One of the great education clips of the year!  It showcases the best in what this wonderful profession can offer:

Teachers at Bell Baxter High School in Cupar, Scotland shocked pupils by breaking into an impromptu dance routine in the school canteen.

Led by the rector Phil Black, the event was watched by 600 people.

Senior pupils were about to go on exam leave and the teaching staff wanted to give them something to smile about before the hard work began.“They asked if the grumpy old head teacher would lead the way so I was delighted,” Black said.

The routine, which featured The Village People’s YMCA and Michael Jackson’s Thriller had to be rehearsed in secret but according to organiser and student Chloe Simpson, it was time well spent.

“It was crazy,” Simpson said. “The whole school knew something was going to happen but didn’t know what.

“When Mr Black just started dancing, it was amazing … just absolutely incredible.”

Other students said they never expected it get such a reaction overseas – thousands around the world have watched it via the internet – and the BBC coming to the school to interview them.

If only the staff in my school could have done something like that when I was a student.  It certainly beats detention!

In Honour of Teacher Appreciation Week

May 6, 2011

To commemorate Teacher Appreciation Week, Tamara Duncan and the editors of Patch wrote a wonderful piece about the “teachers whose influence left an indelible mark on our lives.”

Stern voice, a warm heart

“One very influential teacher in my life was one of my high school and junior high English teachers.

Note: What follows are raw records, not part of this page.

(** * The LinkedIn job harvester ([src/jobs-ai-hr.ts]), embedded in Rocq

    The repository keeps two iterations of the harvesting engine in
    [playwright-linkedin-login/src/jobs-ai-hr.ts]: the first one (module [V1]
    below, no global deadline, scroller located once) and the robust one
    (module [V2], block detection, per-navigation and global deadlines).
    The pure helpers ([normalizeText], [normalizeJobUrl], [toIsoDateOrEmpty],
    [matchesAIandHR] and the two regular expressions) are the same text in
    both and are embedded once.

    Layout: part I holds every definition (the JavaScript built-ins the code
    calls, the Playwright interface, the two engines, simulated browsers used
    for concrete runs); part II holds the theory. *)

From Stdlib Require Import ZArith NArith Ascii String Lia Bool.
From stdpp Require Import base list gmap sets.

(* ===================================================================== *)
(** * Part I: definitions *)
(* ===================================================================== *)

(** ** JavaScript strings

    A JavaScript string is a sequence of UTF-16 code units; [length],
    [slice], [startsWith], [includes], [split] and (without the [u] flag)
    regular expressions all work on code units. *)

Module JS.

Abbreviation code_unit := N (only parsing).
Abbreviation jsstring := (list N) (only parsing).

(** An ASCII literal as a JavaScript string. *)
Definition js (s : string) : jsstring :=
  map N_of_ascii (list_ascii_of_string s).

(** The quotation mark, U+0022, for literals that contain one. *)
Definition dquote : jsstring := [34%N].
Definition quoted (s : jsstring) : jsstring := dquote ++ s ++ dquote.

(** [Boolean(s)] of a string: only the empty string is falsy. *)
Definition truthy (s : jsstring) : bool :=
  match s with [] => false | _ :: _ => true end.

(** [a || b] on strings. *)
Definition or_else (a b : jsstring) : jsstring := if truthy a then a else b.

(** [s.startsWith(pre)] *)
Fixpoint startsWith (s pre : jsstring) : bool :=
  match pre, s with
  | [], _ => true
  | _ :: _, [] => false
  | p :: pre', c :: s' => (c =? p)%N && startsWith s' pre'
  end.

(** [s.includes(pat)] *)
Fixpoint includes (s pat : jsstring) : bool :=
  startsWith s pat ||
  match s with
  | [] => false
  | _ :: s' => includes s' pat
  end.

(** [s.split(sep)[0]] for a separator of one code unit: the part of [s]
    before the first occurrence of [sep], all of [s] when there is none. *)
Fixpoint split_first (sep : code_unit) (s : jsstring) : jsstring :=
  match s with
  | [] => []
  | c :: s' => if (c =? sep)%N then [] else c :: split_first sep s'
  end.

(** ECMAScript WhiteSpace and LineTerminator code units: what [\s] matches
    and what [trim] strips. *)
Definition is_ws (c : code_unit) : bool :=
  ((9 <=? c) && (c <=? 13) || (c =? 32) || (c =? 160) || (c =? 5760) ||
   (8192 <=? c) && (c <=? 8202) || (c =? 8232) || (c =? 8233) ||
   (c =? 8239) || (c =? 8287) || (c =? 12288) || (c =? 65279))%N.

Fixpoint trimStart (s : jsstring) : jsstring :=
  match s with
  | [] => []
  | c :: s' => if is_ws c then trimStart s' else s
  end.

Definition trimEnd (s : jsstring) : jsstring := rev (trimStart (rev s)).

(** [s.trim()] *)
Definition trim (s : jsstring) : jsstring := trimEnd (trimStart s).

(** [s.replace(/\s+/g, " ")]: every maximal run of white space becomes one
    space. [in_run] tells whether the previous code unit was white space. *)
Fixpoint collapse_ws_from (in_run : bool) (s : jsstring) : jsstring :=
  match s with
  | [] => []
  | c :: s' =>
      if is_ws c
      then (if in_run then collapse_ws_from true s'
            else 32%N :: collapse_ws_from true s')
      else c :: collapse_ws_from false s'
  end.

Definition collapse_ws (s : jsstring) : jsstring := collapse_ws_from false s.

(** [s.slice(0, n)] *)
Definition slice0 (n : N) (s : jsstring) : jsstring := take (N.to_nat n) s.

(** [s.padStart(n, fill)] for a filler of one code unit. *)
Definition padStart (n : nat) (fill : code_unit) (s : jsstring) : jsstring :=
  replicate (n - length s) fill ++ s.

(** Decimal digits of a natural number, most significant first.
    [fuel] bounds the number of digits. *)
Fixpoint digits_fuel (fuel : nat) (n : N) (acc : jsstring) : jsstring :=
  match fuel with
  | O => acc
  | S fuel' =>
      let acc' := (48 + n mod 10)%N :: acc in
      if (n <? 10)%N then acc' else digits_fuel fuel' (n / 10)%N acc'
  end.

Definition digits (n : N) : jsstring := digits_fuel (S (N.to_nat (N.log2 n))) n [].

(** [String(z)] for an integer [z] (magnitudes below 1e21 print in plain
    decimal notation). *)
Definition String_of_Z (z : Z) : jsstring :=
  match z with
  | Z0 => js "0"
  | Zpos p => digits (Npos p)
  | Zneg p => js "-" ++ digits (Npos p)
  end.

Definition String_of_N (n : N) : jsstring := digits n.

End JS.
Export JS.

(** ** JavaScript dates

    Time values are milliseconds since the epoch; [None] stands for [NaN].
    The definitions follow ECMAScript's Day, DayFromYear, YearFromTime,
    MonthFromTime and DateFromTime. *)

Module JSDate.

#[local] Open Scope Z_scope.

Definition msPerDay : Z := 86400000.
Definition maxTime : Z := 8640000000000000.

Definition Day (t : Z) : Z := t / msPerDay.

Definition isLeapYear (y : Z) : bool :=
  (y mod 4 =? 0) && (negb (y mod 100 =? 0) || (y mod 400 =? 0)).

Definition DaysInYear (y : Z) : Z := if isLeapYear y then 366 else 365.

Definition DayFromYear (y : Z) : Z :=
  365 * (y - 1970) + (y - 1969) / 4 - (y - 1901) / 100 + (y - 1601) / 400.

(** YearFromTime: the largest [y] with [DayFromYear y <= Day t]. The search
    starts from a year that is not after the answer (a year has at most
    366 days, at least 365) and walks up. *)
Fixpoint year_search (fuel : nat) (d y : Z) : Z :=
  match fuel with
  | O => y
  | S fuel' => if DayFromYear (y + 1) <=? d then year_search fuel' d (y + 1) else y
  end.

Definition YearFromDay (d : Z) : Z :=
  year_search 1000 d (1970 + (if 0 <=? d then d / 366 else d / 365)).

Definition YearFromTime (t : Z) : Z := YearFromDay (Day t).

Definition DayWithinYear (t : Z) : Z := Day t - DayFromYear (YearFromTime t).

Definition InLeapYear (t : Z) : Z := if isLeapYear (YearFromTime t) then 1 else 0.

(** Day number, within a year, of the first day of each month (0-based
    month), [leap] being 0 or 1. *)
Definition monthStart (leap m : Z) : Z :=
  match m with
  | 0 => 0
  | 1 => 31
  | 2 => 59 + leap
  | 3 => 90 + leap
  | 4 => 120 + leap
  | 5 => 151 + leap
  | 6 => 181 + leap
  | 7 => 212 + leap
  | 8 => 243 + leap
  | 9 => 273 + leap
  | 10 => 304 + leap
  | _ => 334 + leap
  end.

Definition MonthFromDay (leap dwy : Z) : Z :=
  if dwy <? 31 then 0
  else if dwy <? 59 + leap then 1
  else if dwy <? 90 + leap then 2
  else if dwy <? 120 + leap then 3
  else if dwy <? 151 + leap then 4
  else if dwy <? 181 + leap then 5
  else if dwy <? 212 + leap then 6
  else if dwy <? 243 + leap then 7
  else if dwy <? 273 + leap then 8
  else if dwy <? 304 + leap then 9
  else if dwy <? 334 + leap then 10
  else 11.

Definition MonthFromTime (t : Z) : Z := MonthFromDay (InLeapYear t) (DayWithinYear t).

Definition DateFromTime (t : Z) : Z :=
  DayWithinYear t - monthStart (InLeapYear t) (MonthFromTime t) + 1.

(** [d.getUTCFullYear()], [d.getUTCMonth()], [d.getUTCDate()] of a valid date. *)
Definition getUTCFullYear (t : Z) : Z := YearFromTime t.
Definition getUTCMonth (t : Z) : Z := MonthFromTime t.
Definition getUTCDate (t : Z) : Z := DateFromTime t.

(** *** Parsing

    [Date.parse] must accept ECMAScript's date-time string format and may
    fall back to implementation-specific heuristics on anything else. The
    mandatory format is modelled for the date-only form [YYYY-MM-DD] and
    the UTC forms [YYYY-MM-DDTHH:mmZ], [YYYY-MM-DDTHH:mm:ssZ] and
    [YYYY-MM-DDTHH:mm:ss.sssZ] with in-range calendar fields; every other
    string is left to the host ([Date_parse_impl]). *)

Class Host := { Date_parse_impl : jsstring -> option Z }.

Definition digit_val (c : code_unit) : option Z :=
  if ((48 <=? c) && (c <=? 57))%N then Some (Z.of_N c - 48) else None.

Fixpoint number_from (acc : Z) (ds : jsstring) : option Z :=
  match ds with
  | [] => Some acc
  | c :: ds' =>
      match digit_val c with
      | Some v => number_from (10 * acc + v) ds'
      | None => None
      end
  end.

Definition number_of (ds : jsstring) : option Z := number_from 0 ds.

Definition DaysInMonth (y m : Z) : Z :=
  let leap := if isLeapYear y then 1 else 0 in
  if m =? 11 then 31 else monthStart leap (m + 1) - monthStart leap m.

Gerri Clifton. She is now an instructional coach at Hazelwood West High School. She was a teacher when I attended the school. Being a person of color, at that time it was her and one other teacher of color at the school and she really bonded with all of her students.

“Mrs. Clifton was like a second mom at school. She made sure you were on your schoolwork. If there were a scholarship or some type of program she felt would benefit you, she would stay on you to apply. She also sponsored an after-school club, Cultural Awareness. It’s always important to have a person you feel can mentor you and in high school, Mrs. Clifton was that person for me. I see her now and she talks to me like I’m that same 15-year-old in class. Believe me, she wasn’t afraid to tell you to sit your behind down, pay attention and do your work!” Candace Jarrett, editor, Hazelwood Patch 

Empowerment through music

“Mr. Doug Carmichael introduced me and dozens of other students to the magnificence, versatility and depth of jazz. He did so by example. Mr. Carmichael made the music cool. He played a killer saxophone. He played along with the ensembles at Niwot High School in Colorado, demonstrating techniques and showing us how to pull off a solo. He pushed us to be our best, and he made us laugh. 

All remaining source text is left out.